A RELIGIOSIDADE NA CIDADE DE SETÚBAL A Irmandade dos Passos, fazia-se representar pela Santa Casa da Misericórdia em Setúbal. Foi instituída em Lisboa, no ano de 1586, no Convento da Graça por intermédio de Luís Alvares. A Ordem Militar de Santiago exercia do seu poderio político-económico e influência sobre a então Vila de Setúbal, encontrando-se sediada num importante núcleo militar desta região, a Vila de Palmela. A Irmandade do Senhor dos Passos de Lisboa delegou à Santa Casa da Misericórdia de Setúbal a organização da procissão nesta cidade, porque não se encontrava aqui instituída, função que juntou à realização das obras de misericórdia. Os louros da realização destas obras eram divididos com a Ordem de Santiago. As leis de Desamortização e a consequente colocação dos Passos da Paixão em hasta pública, assim como a Lei da Separação da igreja do Estado de 1911, foram os factores sociais, responsáveis pela extinção desta manifestação religiosa na cidade de Setúbal. A Procissão dos Passos da Paixão de Cristo de Setúbal realizava-se, inicialmente, no Convento de Jesus, no séc. XVII. Foi uma das primeiras procissões que retratavam os Passos da Paixão de Cristo, associada às irmãs que viviam em clausura no Convento de Jesus. Realizou-se, mais tarde, pelos populares até à Ermida do Senhor do Bonfim, tendo sido instituída por Frei António das Chagas em 1680 e recuperada em 1728, de destacar, que a construção dos Passos só se iniciou em 1738. Como já foi dito, a via-sacra consiste em acompanhar espiritualmente o trajecto de Cristo desde a agonia no Getsémani até à morte e sepultura no Calvário (Gólgota). A sua prática desenvolveu-se depois das Cruzadas, promovida pelos Franciscanos. O Papa Clemente XII, em 1731, concedeu aos padres franciscanos a possibilidade de erguer a Via-sacra em qualquer lugar, igreja ou capela, mesmo que não pertencesse à sua ordem e jurisdição.

A PROPOSTA DE CLASSIFICAÇÃO E DE SALVAGUARDA Para a compreensão deste património é preciso distinguir as diferenças entre os conceitos de conservar, restaurar e renovar.
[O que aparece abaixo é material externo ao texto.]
Lemma match_here_lit l p s :
  match_here (Lit l :: p) s
  = match strip_prefix l s with
    | Some s' =>
        match match_here p s' with
        | Some (m, r) => Some (l ++ m, r)
        | None => None
        end
    | None => None
    end.
Proof. reflexivity. Qed.

Lemma closing_Some s m r :
  closing s = Some (m, r) ↔ m = [dq; ";"%char] ∧ s = dq :: ";"%char :: r.
Proof.
  unfold closing. rewrite match_here_lit.
  destruct (strip_prefix [dq; ";"%char] s) as [s'|] eqn:E.
  - apply strip_prefix_Some in E as ->. cbn [match_here app]. split.
    + intros [= <- <-]. done.
    + intros [-> [= ->]]. done.
  - split; [discriminate|]. intros [_ ->].
    pose proof (strip_prefix_app [dq; ";"%char] r) as E'. simpl in E'. congruence.
Qed.

Lemma closing_not_quote x s : x ≠ dq → closing (x :: s) = None.
Proof.
  intros Hx. destruct (closing (x :: s)) as [[m r]|] eqn:E; [|done].
  apply closing_Some in E as [_ [= ? _]]. done.
Qed.

Lemma closing_nil : closing [] = None.
Proof. reflexivity. Qed.

(** Every text is a run without quotes, at its end or before a quote. *)
Lemma split_at_quote (s : text) :
  (dq ∉ s) ∨ ∃ v r, (dq ∉ v) ∧ s = v ++ dq :: r.
Proof.
  induction s as [|x s IH].
  - left. apply not_elem_of_nil.
  - destruct (decide (x = dq)) as [->|Hx].
    + right. exists [], s. split; [apply not_elem_of_nil | done].
    + destruct IH as [IH | (v & r & Hv & ->)].
      * left. by apply not_elem_of_cons.
      * right. exists (x :: v), r. split; [by apply not_elem_of_cons | done].
Qed.
(** * multiply_const_v: the streaming "multiply by a constant vector" block

    A shallow embedding of [lib/multiply_const_v.cc] (GNU Radio extras):
    the two VOLK adapters [mult_fc32_work] and [mult_f32_work], the class
    template [multiply_const_generic<type>] with its constructor, [work],
    [_set_const] and [get_const], and the eight factory functions.

    Conventions of the embedding:
    - a C++ [int], [unsigned int] and [size_t] value is a [Z]; every
      conversion between them is written out ([Cxx.to_int], ...);
    - a buffer handed over by the scheduler (a [void*] the code casts to
      [type*]) is the [list] of the elements stored from that address on;
      reading or writing past its end is undefined behaviour;
    - a member function is a computation over the object's state that
      returns, throws, or is undefined ([outcome]). *)

From Stdlib Require Import ZArith Lia Floats.SpecFloat.
From stdpp Require Import base option list strings.

Local Open Scope Z_scope.

(** ** Machine integers *)

Module Cxx.

(** Two's-complement reduction of [z] to a signed integer of [w] bits. *)
Definition wrap (w : Z) (z : Z) : Z :=
    (z + 2 ^ (w - 1)) mod 2 ^ w - 2 ^ (w - 1).

(** Conversion to [size_t] (64 bits, unsigned). *)
Definition to_size_t (z : Z) : Z := z mod 2 ^ 64.

(** Conversion to [int] (32 bits, signed). *)
Definition to_int (z : Z) : Z := wrap 32 z.

(** Conversion to [unsigned int] (32 bits). *)
Definition to_unsigned (z : Z) : Z := z mod 2 ^ 32.

(** [a * b] and [a / b] computed in [size_t]. *)
Definition size_t_mul (a b : Z) : Z := to_size_t (to_size_t a * to_size_t b).
Definition size_t_div (a b : Z) : Z := to_size_t a / to_size_t b.

(** [std::vector::size()]. *)
Definition size {A} (v : list A) : Z := Z.of_nat (length v).

End Cxx.

(** ** Element types *)

(** [std::complex<A>]. *)
Record complex (A : Type) : Type := Complex { real : A; imag : A }.
Arguments Complex {A} _ _.
Arguments real {A} _.
Arguments imag {A} _.

(** [double] and [float] as IEEE 754 binary64 and binary32 values. *)
Definition double : Type := spec_float.
Definition float : Type := spec_float.

Module Binary64.
Definition prec : Z := 53.
Definition emax : Z := 1024.
Definition of_Z (z : Z) : double := binary_normalize prec emax z 0 false.
(** The value of a finite float, rounded towards zero to an integer. *)
Definition trunc (x : double) : Z :=
    match x with
    | S754_finite s m e => cond_Zopp s (Z.shiftl (Zpos m) e)
    | _ => 0
    end.
End Binary64.

Module Binary32.
Definition prec : Z := 24.
Definition emax : Z := 128.
Definition mul : float -> float -> float := SFmul prec emax.
Definition add : float -> float -> float := SFadd prec emax.
Definition sub : float -> float -> float := SFsub prec emax.
Definition of_Z (z : Z) : float := binary_normalize prec emax z 0 false.
(** Rounding a binary64 value to binary32 (nearest, ties to even). *)
Definition of_double (x : double) : float :=
    match x with
    | S754_finite s m e => binary_normalize prec emax (cond_Zopp s (Zpos m)) e s
    | _ => x
    end.
(** Every binary32 value is a binary64 value. *)
Definition to_double (x : float) : double :=
    match x with
    | S754_finite s m e =>
        binary_normalize Binary64.prec Binary64.emax (cond_Zopp s (Zpos m)) e s
    | _ => x
    end.
End Binary32.

(** What the class template needs of its parameter [type]: the value a
    [resize] fills with, [operator*], [sizeof], and the two conversions of
    the block's header. *)
Record num_ops (T : Type) : Type := NumOps {
  num_zero : T;
  num_mul : T -> T -> T;
  num_sizeof : Z;
  gr_complex_double_to_num : complex double -> T;
  gr_num_to_complex_double : T -> complex double
}.
Arguments num_zero {T} _.
Arguments num_mul {T} _ _ _.
Arguments num_sizeof {T} _.
Arguments gr_complex_double_to_num {T} _ _.
Arguments gr_num_to_complex_double {T} _ _.

(** Signed integers of [w] bits, [w <= 32]: the operands are promoted to
    [int], the result is narrowed back on the store. A product that leaves
    [int] is taken modulo [2^32]. *)
Definition int_mul (w : Z) (a b : Z) : Z := Cxx.wrap w (a * b).

Definition complex_int_mul (w : Z) (x y : complex Z) : complex Z :=
  Complex (Cxx.wrap w (real x * real y - imag x * imag y))
          (Cxx.wrap w (real x * imag y + imag x * real y)).

(** Modelled from the spec: the conversions [gr_complex_double_to_num] and
    [gr_num_to_complex_double] live in the block's header, which is not part
    of the source at hand. A real native type takes the real component; an
    integer native type is narrowed by truncation, and a value outside the
    range is reduced modulo the width. *)
Definition double_to_int (w : Z) (x : double) : Z := Cxx.wrap w (Binary64.trunc x).

(** [int8_t], [int16_t] and [int32_t]; the two conversions as modelled
    above. *)
Definition int_ops (w : Z) : num_ops Z :=
  {| num_zero := 0;
     num_mul := int_mul w;
     num_sizeof := w / 8;
     gr_complex_double_to_num := fun c => double_to_int w (real c);
     gr_num_to_complex_double := fun z => Complex (Binary64.of_Z z) (S754_zero false) |}.

(** [std::complex] of the three integer types; the conversions go
    component by component. *)
Definition complex_int_ops (w : Z) : num_ops (complex Z) :=
  {| num_zero := Complex 0 0;
     num_mul := complex_int_mul w;
     num_sizeof := 2 * (w / 8);
     gr_complex_double_to_num :=
       fun c => Complex (double_to_int w (real c)) (double_to_int w (imag c));
     gr_num_to_complex_double :=
       fun z => Complex (Binary64.of_Z (real z)) (Binary64.of_Z (imag z)) |}.

(** Modelled from the spec: the conversions of the header for [float]
    and [std::complex<float>], which is not part of the source at hand.
    [float] takes the real component, rounded to binary32; the way back
    is exact. *)
Definition float_ops : num_ops float :=
  {| num_zero := S754_zero false;
     num_mul := Binary32.mul;
     num_sizeof := 4;
     gr_complex_double_to_num := fun c => Binary32.of_double (real c);
     gr_num_to_complex_double :=
       fun x => Complex (Binary32.to_double x) (S754_zero false) |}.

(** Tests and sign of a [float]. The sign of a NaN is not recorded; it
    does not reach the result of the product below. *)
Definition is_nan (x : float) : bool :=
  match x with S754_nan => true | _ => false end.

Definition is_inf (x : float) : bool :=
  match x with S754_infinity _ => true | _ => false end.

Definition sign_of (x : float) : bool :=
  match x with
  | S754_zero s | S754_infinity s | S754_finite s _ _ => s
  | S754_nan => false
  end.

(** [copysign(isinf(x) ? 1 : 0, x)]. *)
Definition box (x : float) : float :=
  if is_inf x then S754_finite (sign_of x) 8388608 (-23)
  else S754_zero (sign_of x).

(** [if (isnan(x)) x = copysign(0, x)]. *)
Definition nan_to_zero (x : float) : float :=
  if is_nan x then S754_zero (sign_of x) else x.

(** The product [(a + ib) * (c + id)] of two [std::complex<float>]: the
    built-in complex multiplication that the library's specialisation
    for [float] uses. It computes the four products and the two sums in
    binary32, and when both parts come out NaN it recovers the infinities
    of an infinite operand or of an overflow. *)
Definition mulsc3 (a b c d : float) : complex float :=
  let ac := Binary32.mul a c in
  let bd := Binary32.mul b d in
  let ad := Binary32.mul a d in
  let bc := Binary32.mul b c in
  let x := Binary32.sub ac bd in
  let y := Binary32.add ad bc in
  if is_nan x && is_nan y then
    let '(a, b, c, d, recalc) :=
      if is_inf a || is_inf b
      then (box a, box b, nan_to_zero c, nan_to_zero d, true)
      else (a, b, c, d, false) in
    let '(a, b, c, d, recalc) :=
      if is_inf c || is_inf d
      then (nan_to_zero a, nan_to_zero b, box c, box d, true)
      else (a, b, c, d, recalc) in
    let '(a, b, c, d, recalc) :=
      if negb recalc && (is_inf ac || is_inf bd || is_inf ad || is_inf bc)
      then (nan_to_zero a, nan_to_zero b, nan_to_zero c, nan_to_zero d, true)
      else (a, b, c, d, recalc) in
    if recalc then
      Complex (Binary32.mul (S754_infinity false)
                 (Binary32.sub (Binary32.mul a c) (Binary32.mul b d)))
              (Binary32.mul (S754_infinity false)
                 (Binary32.add (Binary32.mul a d) (Binary32.mul b c)))
    else Complex x y
  else Complex x y.
(** A text frame written by [WriteTo] is read back by [readFrame]. *)
Lemma readFrame_reads_text (h : FrameHeader) (text : string) :
  (forall b, toUTF8 utf8 b = Ok b) ->
  is_text_id (id h) = true ->
  id h <> "TRDA"%string ->
  String.length (id h) = 4%nat ->
  forallb id_byte_ok (bytes_of (id h)) = true ->
  0 <= flags h < 2 ^ 16 ->
  Compressed (flags h) || Encrypted (flags h) || Grouped (flags h) = false ->
  strlen text + 1 < 2 ^ 17 ->
  exists wire,
    Frame_wire (TextInformationFrame h text) = Ok wire /\
    forall (r : Reader) (tail : list byte),
      available r = wire ++ tail ->
      readFrame toUTF8 readTyped r
      = Ok ((Some (TextInformationFrame h text), None),
            advance r (length wire)).
Proof.
  intros Hutf Htext Htrda Hid Hok Hfl Hbits Hsz.
  assert (Hsz0 : 0 <= strlen text + 1 < 2 ^ 17).
  { unfold strlen in *. lia. }
  destruct (serialize_decodes h (strlen text + 1) Hid Hfl Hsz0)
    as (Hlen & Hhdr & Hsize).
  exists (serialize h (strlen text + 1) ++ utf8byte ++ bytes_of text).
  split.
  { unfold Frame_wire. cbn [Frame_WriteTo Frame_size].
    rewrite bool_decide_eq_false_2 by exact Htrda.
    cbn [mbind Res_bind concat]. unfold frameLength.
    replace (10 + strlen text + 1 - 10) with (strlen text + 1) by lia.
    rewrite app_nil_r. reflexivity. }
  intros r tail Ha.
  set (hb := serialize h (strlen text + 1)) in *.
  rewrite <- app_assoc in Ha.
  destruct (ReadFull_app r hb _ Ha) as [R1 A1]. rewrite Hlen in R1, A1.
  unfold readFrame. rewrite R1. unfold readFrame_body.
  assert (HID : headerBytes_ID hb = bytes_of (id h)).
  { unfold hb. rewrite serialize_bytes by exact Hid.
    destruct (string_length_4 _ Hid) as (a & b & c & d & E). rewrite E.
    reflexivity. }
  rewrite HID, (valid_id_not_padding _ Hok), Hok. cbn [negb].
  rewrite Hhdr, Hsize.
  apply orb_false_iff in Hbits as [Hbits HG].
  apply orb_false_iff in Hbits as [HC HE].
  rewrite HC, HE, HG, Htext.
  replace (strlen text + 1 - 1) with (strlen text) by lia.
  unfold make_bytes.
  replace (strlen text <? 0) with false
    by (symmetry; apply Z.ltb_ge; unfold strlen; lia).
  cbn [mbind Res_bind].
  rewrite <- app_assoc in A1.
  destruct (ReadFull_app _ utf8byte _ A1) as [R2 A2].
  change (length utf8byte) with 1%nat in R2, A2. rewrite R2.
  assert (Hl : Z.to_nat (strlen text) = length (bytes_of text)).
  { pose proof (length_bytes_of text) as L. unfold len in L. lia. }
  destruct (ReadFull_app _ (bytes_of text) _ A2) as [R3 A3].
  rewrite Hl, R3. cbn [nth utf8byte]. rewrite Hutf. cbn [mbind Res_bind].
  unfold bytes_of at 1. rewrite string_of_list_byte_of_string.
  rewrite !advance_advance. do 3 f_equal.
  rewrite !length_app, Hlen. reflexivity.
Qed.


End TextFrames.
(** * The tablature-to-ABC transcoder of [streamlit_app.py]

    A shallow embedding of [process_guitar_pro] and of its two local helpers
    [midi_to_abc] and [identify_chord], followed by the properties that the
    specification states about them.

    Conventions of the embedding:
    - Python [int] is [Z]; [%] and [//] with the positive divisor 12 are
      [Z.modulo] and [Z.div] (both round towards minus infinity);
    - Python [str] is [string], read as a sequence of ASCII characters;
    - an attribute probed with [hasattr]/[getattr] is an [option] field;
    - a Python [dict] is a [gmap], a missing key raises [KeyError];
    - a Python [set] is a [gset];
    - an uncaught exception is the [Raise] result;
    - a Python [float] is an IEEE 754 binary64 number, with the operations
      of [SpecFloat] at precision 53; an [int] operand is converted first,
      which is exact below [2^53]. *)

From Stdlib Require Import ZArith QArith Ascii String List Bool Lia.
From Stdlib Require Import DecimalString SpecFloat.
From stdpp Require Import base option list strings gmap sorting.

Open Scope Z_scope.

(** ** Exceptions *)

Inductive exn : Type := KeyError | IndexError.

Inductive result (A : Type) : Type :=
| Ok (a : A)
| Raise (e : exn).
Arguments Ok {A} a.
Arguments Raise {A} e.

Global Instance result_ret : MRet result := @Ok.
Global Instance result_bind : MBind result := λ A B f m,
  match m with Ok a => f a | Raise e => Raise e end.
Global Instance result_fmap : FMap result := λ A B f m,
  match m with Ok a => Ok (f a) | Raise e => Raise e end.

(** [for x in l: ...] where the body may raise and yields lines or tokens. *)
Fixpoint for_each {A B : Type} (f : A → result (list B)) (l : list A)
  : result (list B) :=
  match l with
  | [] => Ok []
  | x :: l' => ys ← f x; zs ← for_each f l'; Ok (ys ++ zs)
  end.

(** ** Python primitives *)

Module Py.

(** [l[i]]: negative indices count from the end, anything else out of range
    raises [IndexError]. *)
Definition index {A : Type} (l : list A) (i : Z) : result A :=
  let n := Z.of_nat (length l) in
  let j := if i <? 0 then i + n else i in
  if (0 <=? j) && (j <? n) then
    match l !! Z.to_nat j with
    | Some x => Ok x
    | None => Raise IndexError
    end
  else Raise IndexError.

(** [d[k]] *)
Definition getitem {V : Type} (d : gmap Z V) (k : Z) : result V :=
  match d !! k with
  | Some v => Ok v
  | None => Raise KeyError
  end.

(** [str(n)] for an [int] *)
Definition str (n : Z) : string := NilZero.string_of_int (Z.to_int n).

(** [s * n] for a string [s] *)
Definition mul (s : string) (n : Z) : string :=
  String.concat "" (replicate (Z.to_nat n) s).

(** [sep.join(l)] *)
Definition join (sep : string) (l : list string) : string :=
  String.concat sep l.

(** [s.startswith(p)] *)
Definition startswith (p s : string) : bool := String.prefix p s.

(** [p in s] for strings *)
Fixpoint contains (p s : string) : bool :=
  String.prefix p s ||
  match s with
  | EmptyString => false
  | String _ s' => contains p s'
  end.

(** [s.endswith(p)] *)
Definition endswith (p s : string) : bool :=
  let n := String.length s in
  let k := String.length p in
  (k <=? n)%nat && String.eqb (String.substring (n - k) k s) p.

(** [s[:-1]] *)
Definition drop_last (s : string) : string :=
  String.substring 0 (String.length s - 1) s.

(** [s[i]] *)
Definition char_at (s : string) (i : Z) : result string :=
  c ← index (list_ascii_of_string s) i; Ok (String c EmptyString).

Definition upper_ascii (c : ascii) : ascii :=
  let n := nat_of_ascii c in
  if (97 <=? n)%nat && (n <=? 122)%nat then ascii_of_nat (n - 32) else c.

Definition lower_ascii (c : ascii) : ascii :=
  let n := nat_of_ascii c in
  if (65 <=? n)%nat && (n <=? 90)%nat then ascii_of_nat (n + 32) else c.

Fixpoint map_string (f : ascii → ascii) (s : string) : string :=
  match s with
  | EmptyString => EmptyString
  | String c s' => String (f c) (map_string f s')
  end.

(** [s.upper()], [s.lower()] *)
Definition upper : string → string := map_string upper_ascii.
Definition lower : string → string := map_string lower_ascii.

(** ASCII white space: tab, line feed, vertical tab, form feed, carriage
    return, the four separators 28-31 and the space. *)
Definition is_space (c : ascii) : bool :=
  let n := nat_of_ascii c in
  ((9 <=? n)%nat && (n <=? 13)%nat) || ((28 <=? n)%nat && (n <=? 32)%nat).

Fixpoint lstrip (s : string) : string :=
  match s with
  | EmptyString => EmptyString
  | String c s' => if is_space c then lstrip s' else s
  end.

Fixpoint rstrip (s : string) : string :=
  match s with
  | EmptyString => EmptyString
  | String c s' =>
      match rstrip s' with
      | EmptyString => if is_space c then EmptyString else String c EmptyString
      | r => String c r
      end
  end.

(** [s.strip()] *)
Definition strip (s : string) : string := rstrip (lstrip s).

(** truth value of a string and of an [int] *)
Definition truthy_str (s : string) : bool := negb (String.eqb s "").
Definition truthy_int (n : Z) : bool := negb (n =? 0).

(** [sorted(l)] on integers *)
Definition sorted (l : list Z) : list Z := merge_sort Z.le l.

(** [l[i:i+n]] and the list comprehension over [range(0, len(l), n)] *)
Fixpoint chunks_fuel (fuel n : nat) (l : list string) : list (list string) :=
  match fuel with
  | O => []
  | S fuel' =>
      match l with
      | [] => []
      | _ => take n l :: chunks_fuel fuel' n (drop n l)
      end
  end.
(** * Water-body detection from satellite imagery: a Rocq model

    A shallow embedding of the two functions of
    [Water_Body_Detection_from_Satellite_Imagery.ipynb]:

    - [create_false_color_composite] (bands 7-3-2 stacked and rescaled to
      8 bits);
    - [highlight_water_bodies] (NDWI, thresholding, percentile stretch and
      painting of the water mask).

    Samples are IEEE-754 binary floating-point numbers, modelled with the
    [spec_float] type of the standard library, whose operations are
    parameterised by the precision and the maximal exponent of the format.
    Python exceptions are explicit: a computation returns a [result].
    The arrays that the notebook copies and updates in place live in a
    store of array objects. *)

From Stdlib Require Import ZArith QArith Qround Qabs Lia.
From Stdlib Require Import Floats.SpecFloat.
From stdpp Require Import base option list gmap.

Local Open Scope Z_scope.

(** ** NumPy scalars *)

(** A floating dtype: [prec] bits of mantissa, exponent bound [emax]. *)
Record dtype := Dtype { prec : Z; emax : Z }.

Definition float32 : dtype := Dtype 24 128.
Definition float64 : dtype := Dtype 53 1024.

Module Np.

Definition scalar := spec_float.

(** The literal [0.0]. *)
Definition zero : scalar := S754_zero false.

(** An integer literal such as [255] used at dtype [dt]. *)
Definition of_int (dt : dtype) (n : Z) : scalar :=
  binary_normalize (prec dt) (emax dt) n 0 false.

(** [x.astype(dt)]: rounding of a value into the format [dt]. *)
Definition astype (dt : dtype) (x : scalar) : scalar :=
  match x with
  | S754_finite s m e => binary_round (prec dt) (emax dt) s m e
  | _ => x
  end.

Definition add (dt : dtype) : scalar -> scalar -> scalar :=
  SFadd (prec dt) (emax dt).
Definition subtract (dt : dtype) : scalar -> scalar -> scalar :=
  SFsub (prec dt) (emax dt).
Definition multiply (dt : dtype) : scalar -> scalar -> scalar :=
  SFmul (prec dt) (emax dt).
Definition divide (dt : dtype) : scalar -> scalar -> scalar :=
  SFdiv (prec dt) (emax dt).

Definition isnan (x : scalar) : bool :=
  match x with S754_nan => true | _ => false end.

(** Comparisons; every comparison with NaN is false, except [!=]. *)
Definition less (x y : scalar) : bool := SFltb x y.
Definition greater (x y : scalar) : bool := SFltb y x.
Definition equal (x y : scalar) : bool := SFeqb x y.
Definition not_equal (x y : scalar) : bool := negb (SFeqb x y).

(** [np.minimum] and [np.maximum] keep a NaN first operand and return a
    NaN second operand, since no comparison with it holds. *)
Definition minimum (a b : scalar) : scalar :=
  if less a b || isnan a then a else b.
Definition maximum (a b : scalar) : scalar :=
  if greater a b || isnan a then a else b.

(** [np.clip(x, lo, hi)]. *)
Definition clip (x lo hi : scalar) : scalar :=
  minimum (maximum x lo) hi.

(** Integer part of a finite value, rounding toward zero. *)
Definition trunc (x : scalar) : option Z :=
  match x with
  | S754_zero _ => Some 0
  | S754_finite s m e =>
      let n := Z.shiftl (Zpos m) e in Some (if s then - n else n)
  | _ => None
  end.

(** [x.astype(np.uint8)]: the C conversion of a floating value to an
    8-bit unsigned integer.  It truncates toward zero; when the truncated
    value is not in [0, 255], or [x] is NaN or infinite, C leaves the
    result to the platform: [cast_invalid] stands for that result. *)
Definition astype_uint8 (cast_invalid : scalar -> Z) (x : scalar) : Z :=
  match trunc x with
  | Some n => if (0 <=? n) && (n <? 256) then n else cast_invalid x mod 256
  | None => cast_invalid x mod 256
  end.

(** The rational number that a finite scalar denotes (0 for the others). *)
Definition to_Q (x : scalar) : Q :=
  match x with
  | S754_finite s m e =>
      let a := if s then Zneg m else Zpos m in
      match e with
      | Z0 => inject_Z a
      | Zpos p => inject_Z (a * Zpos (2 ^ p))
      | Zneg p => a # (2 ^ p)
      end
  | _ => 0%Q
  end.

Definition is_finite (x : scalar) : bool :=
  match x with S754_zero _ | S754_finite _ _ _ => true | _ => false end.

End Np.

(** ** Python exceptions *)

(** The exceptions that the two functions meet.  [GrError] is [gr.Error],
    the exception that the functions raise deliberately; its payload is the
    message.  The others come from the libraries. *)
Inductive exn : Type :=
| GrError (message : gr_message)
| RasterioIOError
| IndexError
| ValueError
with gr_message : Type :=
| (** "Please upload a TIFF file." *)
  PleaseUpload
| (** f"Input image has only {src.count} bands, ..." with the number of
      bands that the function requires *)
  HasOnlyBands (count required : nat)
| (** "Failed to read the file. Please ensure it's a valid GeoTIFF file." *)
  FailedToRead
| (** f"An unexpected error occurred: {e}" *)
  UnexpectedError (e : exn).

Inductive result (A : Type) : Type :=
| Returned (a : A)
| Raised (e : exn).
Arguments Returned {A} a.
Arguments Raised {A} e.

(** Sequencing: an exception raised by a statement ends the block. *)
#[global] Instance result_bind : MBind result := fun A B k c =>
  match c with
  | Returned a => k a
  | Raised e => Raised e
  end.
Assim, as intervenções, num qualquer património com valor cultural, devem ser realizadas sem alterar a sua forma ou a sua génese, e através do uso das mesmas técnicas que foram utilizadas na sua criação. A procura da verdadeira natureza dos materiais é uma das principais razões pela qual devemos conservar, ou se quisermos também restaurar, sem renovar. O património é mais do que uma referência no espaço, é uma herança que deve ser compreendida e preservada. Cada vez vamos mais longe mas de forma inversa cada vez nos esquecemos mais, do aqui tão perto. O nosso património deve re-ligar de forma indelével a nossa cultura a cada um de nós. A salvaguarda do património deve ser, um “dever cívico básico” de cada cidadão como nos é relembrado na Carta de Bruxelas de 2009.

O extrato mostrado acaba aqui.